Милитаризм в том смысле, как это понимается у нас, в Европе, уже давно исчез в Китае, и китайцы более всего отличаются чувством законности. Издавая тот или другой закон, император может надеяться провести его в отдаленных провинциях только в силу нравственного давления; в противном случае закон этот игнорируется населением. И не было случая, чтобы правитель или народ пожалели о такой замене грубой силы нравственным воздействием. Новые законы обыкновенно пробуются в какой-нибудь одной провинции и, если там они признаны подходящими, вводятся везде.

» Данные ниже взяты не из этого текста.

(** * skeledom: Lexer -> Parser -> Handler pipeline and tree traversal

    A shallow embedding of [src/unnamed/part_000] (the Lexer),
    [src/lib/Parser.js], [src/lib/Handler.js] and [src/unnamed/part_001]
    (the two traversal generators), followed by the properties proved of
    them.

    Conventions of the embedding.
    - A JavaScript string is a [string] whose characters are read as the
      code units 0..255 (the Latin-1 block, which [toLowerCase] and [trim]
      map into itself); [charCodeAt] is the character's code as a [Z].
    - The Lexer calls [this.parser.onX?.(..)] and the Parser calls
      [this.handler.onX?.(..)] synchronously and never reads anything
      back, so each stage records the calls it makes, in order, in a log
      ([Lexer.parser], [Parser.handler]) and the next stage consumes the
      log call by call.
    - An array used as a stack through [push], [pop] and [at(-1)]
      ([Parser.stack], [Handler.ancestry]) is a list whose head is the
      top of the stack, i.e. the array's last element.  Arrays that are
      indexed or iterated ([children]) keep the array's order.
    - Objects with identity (the nodes) live in a store, a list indexed
      by allocation order; a reference is an index into it.
    - A thrown [TypeError] is the result [None]. *)

From Stdlib Require Import ZArith String Ascii Bool Lia.
From stdpp Require Import list strings sorting.

Local Open Scope Z_scope.
#[local] Set Warnings "-register-all".

(** ** JavaScript string primitives used by the sources *)

Module JS.

Definition code (c : ascii) : Z := Z.of_N (N_of_ascii c).

Definition chr (n : Z) : ascii := ascii_of_N (Z.to_N n).

Definition len (s : string) : Z := Z.of_nat (String.length s).

(** [s.charCodeAt(i)]; [None] is [NaN]. *)
Definition charCodeAt (s : string) (i : Z) : option Z :=
  if i <? 0 then None else code <$> String.get (Z.to_nat i) s.

(** Relative index of [slice]: negative counts from the end, then clamp. *)
Definition relative (n i : Z) : Z :=
  if i <? 0 then Z.max (n + i) 0 else Z.min i n.

(** [s.slice(start, end)] *)
Definition slice (s : string) (start end_ : Z) : string :=
  let from := relative (len s) start in
  let to := relative (len s) end_ in
  String.substring (Z.to_nat from) (Z.to_nat (Z.max (to - from) 0)) s.

(** Upper-case letters of the Latin-1 block: A-Z and U+00C0..U+00DE
    without the multiplication sign U+00D7. *)
Definition isUpper (c : ascii) : bool :=
  let n := code c in
  ((65 <=? n) && (n <=? 90)) || ((192 <=? n) && (n <=? 222) && negb (n =? 215)).

Definition lower (c : ascii) : ascii :=
  if isUpper c then chr (code c + 32) else c.

(** [s.toLowerCase()] *)
Fixpoint toLowerCase (s : string) : string :=
  match s with
  | EmptyString => EmptyString
  | String c r => String (lower c) (toLowerCase r)
  end.

(** White space and line terminators below U+0100, as [trim] and the
    regular expression class [\s] see them. *)
Definition isSpace (c : ascii) : bool :=
  let n := code c in
  ((9 <=? n) && (n <=? 13)) || (n =? 32) || (n =? 160).

Fixpoint trimStart (s : string) : string :=
  match s with
  | EmptyString => EmptyString
  | String c r => if isSpace c then trimStart r else s
  end.

Fixpoint trimEnd (s : string) : string :=
  match s with
  | EmptyString => EmptyString
  | String c r =>
      match trimEnd r with
      | EmptyString => if isSpace c then EmptyString else String c EmptyString
      | r' => String c r'
      end
  end.

Definition trim (s : string) : string := trimEnd (trimStart s).

(** [parts.join('')] *)
Definition join (parts : list string) : string :=
  String.concat EmptyString parts.

(** [s.split(/\s+/)]: [cur] is the piece being read, [run] tells that
    the previous character belonged to a separator. *)
Fixpoint splitFrom (cur : string) (run : bool) (s : string) : list string :=
  match s with
  | EmptyString => [cur]
  | String c r =>
      if isSpace c
      then if run then splitFrom cur true r
           else cur :: splitFrom EmptyString true r
      else splitFrom (cur +:+ String c EmptyString) false r
  end.

Definition splitWhitespace (s : string) : list string :=
  splitFrom EmptyString false s.

(** [new Set(items)]: insertion order, first occurrence kept. *)
Definition newSet (items : list string) : list string := remove_dups items.

End JS.

(** ** Lexer ([src/unnamed/part_000]) *)

Module Character.
Definition LESS_THAN : Z := 0x3c.
Definition SLASH : Z := 0x2f.
Definition GREATER_THAN : Z := 0x3e.
Definition EQUALS : Z := 0x3d.
Definition QUOTATION_MARK : Z := 0x22.
Definition APOSTROPHE : Z := 0x27.
Definition QUESTION_MARK : Z := 0x3f.
Definition EXCLAIMATION_MARK : Z := 0x21.
Definition DASH : Z := 0x2d.
Definition OPEN_BRACKET : Z := 0x5b.
Definition CLOSE_BRACKET : Z := 0x5d.
Definition AMPERSAND : Z := 0x26.
Definition NUMBER : Z := 0x23.
Definition SEMI_COLON : Z := 0x3b.
Definition LOWERCASE_A : Z := 0x61.
Definition LOWERCASE_Z : Z := 0x7a.
Definition ZERO : Z := 0x30.
Definition NINE : Z := 0x39.
Definition SPACE : Z := 0x20.
End Character.

Definition isAlphabetic (char : Z) : bool :=
  let char := Z.lor char Character.SPACE in
  (Character.LOWERCASE_A <=? char) && (char <=? Character.LOWERCASE_Z).

Definition isAlphanumeric (char : Z) : bool :=
  isAlphabetic char || ((Character.ZERO <=? char) && (char <=? Character.NINE)).

Definition isWhitespace (char : Z) : bool := char <=? Character.SPACE.

(** The [Uint8Array] constants. *)
Module Sequence.
Definition STYLE : list Z := [0x73; 0x74; 0x79; 0x6c; 0x65].
Definition SCRIPT : list Z := [0x73; 0x63; 0x72; 0x69; 0x70; 0x74].
Definition TITLE : list Z := [0x74; 0x69; 0x74; 0x6c; 0x65].
Definition TEXT_AREA : list Z := [0x74; 0x65; 0x78; 0x74; 0x61; 0x72; 0x65; 0x61].
Definition XMP : list Z := [0x78; 0x6d; 0x70].
Definition CDATA : list Z := [0x43; 0x44; 0x41; 0x54; 0x41].
Definition DOCTYPE : list Z := [0x64; 0x6F; 0x63; 0x74; 0x79; 0x70; 0x65].

(** [sequence[i]]; [None] is [undefined]. *)
Definition at_ (sequence : list Z) (i : Z) : option Z :=
  if i <? 0 then None else sequence !! Z.to_nat i.

Definition length (sequence : list Z) : Z := Z.of_nat (List.length sequence).

(** [char === sequence[i]] *)
Definition eqAt (char : Z) (sequence : list Z) (i : Z) : bool :=
  match at_ sequence i with
  | Some v => char =? v
  | None => false
  end.
End Sequence.

Inductive Quote := SINGLE | DOUBLE | NULLUM.

(** The calls the Lexer makes on its parser (the [Parser] typedef of the
    Lexer's file).  [onStartTagClose] is once called with two arguments;
    no implementation takes any, so they are not recorded. *)
Module ParserCall.
Inductive t :=
| onText (start end_ : Z)
| onTextEntity (start end_ : Z)
| onTextEnd
| onStartTagName (start end_ : Z)
| onAttributeName (start end_ : Z)
| onAttributeValue (start end_ : Z)
| onAttributeEntity (start end_ : Z)
| onAttributeEnd (quote : option Quote)
| onSelfClosingTag
| onStartTagClose
| onEndTagName (start end_ : Z)
| onComment (start end_ : Z)
| onCDATA (start end_ : Z)
| onDeclaration (start end_ : Z)
| onDirective (start end_ : Z).
End ParserCall.

Module Lexer.
Import ParserCall.

(** The state methods; [this.state] holds one of them. *)
Inductive State :=
| PAGE | TEXT | BEFORE_TEXT_ENTITY | TEXT_ENTITY
| RAW_TEXT | RAW_TEXT_END_OPEN
| START_TAG_OPEN | START_TAG_NAME
| S_SEQUENCE_START | T_SEQUENCE_START
| START_SEQUENCE_MATCH | END_SEQUENCE_MATCH
| EXCLAIMATION
| COMMENT_START | COMMENT | COMMENT_END_OPEN | COMMENT_END | COMMENT_END_CLOSE
| CDATA_START | CDATA | CDATA_END_OPEN | CDATA_END
| DECLARATION | DASHLESS_COMMENT
| DIRECTIVE | DIRECTIVE_END
| BEFORE_ATTRIBUTE_NAME | ATTRIBUTE_NAME | AFTER_ATTRIBUTE_NAME
| BEFORE_ATTRIBUTE_VALUE
| DQ_ATTRIBUTE_VALUE | SQ_ATTRIBUTE_VALUE | NQ_ATTRIBUTE_VALUE
| BEFORE_ATTRIBUTE_ENTITY | ATTRIBUTE_ENTITY
| SELF_CLOSING_TAG
| END_TAG_OPEN | END_TAG_NAME | AFTER_END_TAG_NAME.

Record t := mk {
  parser : list ParserCall.t;     (* calls made on this.parser so far *)
  previous : option State;      (* null | state *)
  next : option State;
  state : State;
  index : Z;
  sectionStart : Z;
  sequence : option (list Z);
  sequenceIndex : Z
}.

Definition call (c : ParserCall.t) (this : t) : t :=
  mk (parser this ++ [c]) (previous this) (next this) (state this)
     (index this) (sectionStart this) (sequence this) (sequenceIndex this).
Definition set_previous (v : option State) (this : t) : t :=
  mk (parser this) v (next this) (state this)
     (index this) (sectionStart this) (sequence this) (sequenceIndex this).
Definition set_next (v : option State) (this : t) : t :=
  mk (parser this) (previous this) v (state this)
     (index this) (sectionStart this) (sequence this) (sequenceIndex this).
Definition set_state (v : State) (this : t) : t :=
  mk (parser this) (previous this) (next this) v
     (index this) (sectionStart this) (sequence this) (sequenceIndex this).
Definition set_index (v : Z) (this : t) : t :=
  mk (parser this) (previous this) (next this) (state this)
     v (sectionStart this) (sequence this) (sequenceIndex this).
Definition set_sectionStart (v : Z) (this : t) : t :=
  mk (parser this) (previous this) (next this) (state this)
     (index this) v (sequence this) (sequenceIndex this).
Definition set_sequence (v : option (list Z)) (this : t) : t :=
  mk (parser this) (previous this) (next this) (state this)
     (index this) (sectionStart this) v (sequenceIndex this).
Definition set_sequenceIndex (v : Z) (this : t) : t :=
  mk (parser this) (previous this) (next this) (state this)
     (index this) (sectionStart this) (sequence this) v.

(** [reset()] *)
Definition reset : t :=
  mk [] None None PAGE 0 0 None 0.

(** [this.state = s] where [s] may be null: the next read of the state,
    the call [this.state(char)] or [this.state.name] in the loop of
    [write], throws. *)
Definition enter (s : option State) (this : t) : option t :=
  match s with
  | Some s => Some (set_state s this)
  | None => None
  end.

(** [this.state = this.sequence ? this.RAW_TEXT : this.PAGE] *)
Definition afterStartTag (this : t) : t :=
  set_state (if sequence this is Some _ then RAW_TEXT else PAGE) this.

(** [if (cond) { calls }] on the log. *)
Definition when (cond : bool) (f : t -> t) (this : t) : t :=
  if cond then f this else this.

Section States.
(** [this.state(char)], the dynamic dispatch on the current state. *)
Variable redispatch : t -> Z -> option t.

Такая организация правления ведет за собой соединение деспотизма с удивительной, недоступной даже западноевропейским учреждениям, свободой. Власть монарха распространяется только на очень ограниченный круг, и то же самое следует сказать и про власть его представителей в провинциях: вице-королей и прочих чиновников. Но это же самое, в свою очередь, в значительной степени развивает в китайцах чувство законности. Вот что говорит, например, о китайцах путешественник Смит: «Китайское правительство, имея удивительную устойчивость, обнаруживает в то же время полную слабость тогда, когда именно требуется его сила, когда требуется проявить свое значение и власть сразу и неожиданно».
Такой строй государственной жизни страны не является каким-нибудь случайным явлением в последний период времени, он имеет за собой историю более тысячи лет.
Задолго до того, как началась проповедь христианства, император Шунь, слава которого пережила многие народы и империи, собрал совет нотаблей и объявил им, что какими бы высокими умственными и нравственными достоинствами ни был одарен человек, он один не может хорошо управлять большой империей, и ему необходима помощь честных и мудрых людей; поэтому он предложил им избрать двенадцать таких помощников и, когда они были избраны, назначил их в дальние провинции, недоступные его влиянию; с той поры вице-короли и губернаторы получили значение почти самостоятельных правителей. Свою власть они получают от императора, но пользуются ею по своему личному пониманию и в соответствии с различными условиями.
И поныне власть главы государства над вице-королями исключительно нравственная; лично он не может принудить их исполнять его волю, и их оппозиция часто остается безнаказанной.
Только зная это, и можно понять, почему китайское правительство является часто беспомощным в своих внешних сношениях и в исполнении некоторых требований иностранцев. (…) Вице-короли провинций считают часто излишним получать согласие императора на свои административные мероприятия, чеканят свою собственную монету, проводят каналы, строят железные дороги и созывают и распускают войско, не справляясь с мнением императора.
Общественное мнение является гораздо более действенным орудием в Китае, чем в Европе, и повлиять на это мнение в Китае гораздо легче, чем у нас. Оно составляет там исключительно нравственную силу. Одного китайца, который был два раза подвергнут тяжелому телесному наказанию за кражу, но все-таки не исправился, приговорили в третий раз к телесному наказанию, но когда и это не подействовало, его присудили к отправке на родину, где он должен был стоять по часу в течение трех дней, имея на спине надпись, в которой было изложено, в чем заключалось его преступление. Тогда неисправимый преступник стал умолять, чтобы его подвергнули телесному наказанию или заключили в тюрьму, но не позорили бы навсегда. Он был готов на все, что угодно, только не подвергаться общественному осуждению. Во всех обыкновенных случаях эта узда общественного мнения, в силу религии, воспитания и обычая, оказывается достаточной.
Китайский народ настолько усвоил начала своей политической организации, что его полное повиновение достигается уже одним только знаком власти. Достаточно одного, даже вовсе не строгого чиновника, чтобы держать в подчинении тысячи китайцев.
Население каждой деревни само ведет свои общественные дела, само взимает налоги, входит в соглашение с соседями о содержании дорог и каналов, и вообще пользуется в местном самоуправлении гораздо большей свободой, чем германцы, французы и итальянцы. Члены цеха протягивают руку помощи своим несчастным или честолюбивым собратьям и одалживают друг друга средствами с такой готовностью, которая показалась бы европейцу полной неосмотрительностью. При этом они доверяют гораздо более честности товарища, чем его расписке. Сплошь и рядом можно встретить такие примеры, что один член цеха отдает весь свой заработок другому, чтобы дать ему возможность выполнить заключенный им договор. Сумма, которая дается таким образом в долг, достигает иногда трех-четырех тысяч рублей и представляет целое состояние для человека из рабочего класса. Ни кредитор не требует расписки, ни должник не выдает ее. Тем не менее долг уплачивается и притом без процентов. Доныне цехи вообще употребляли свою власть на пользу своих членов, которая резко расходится с общей пользой, так как для цеха весьма важно иметь на своей стороне общественное мнение.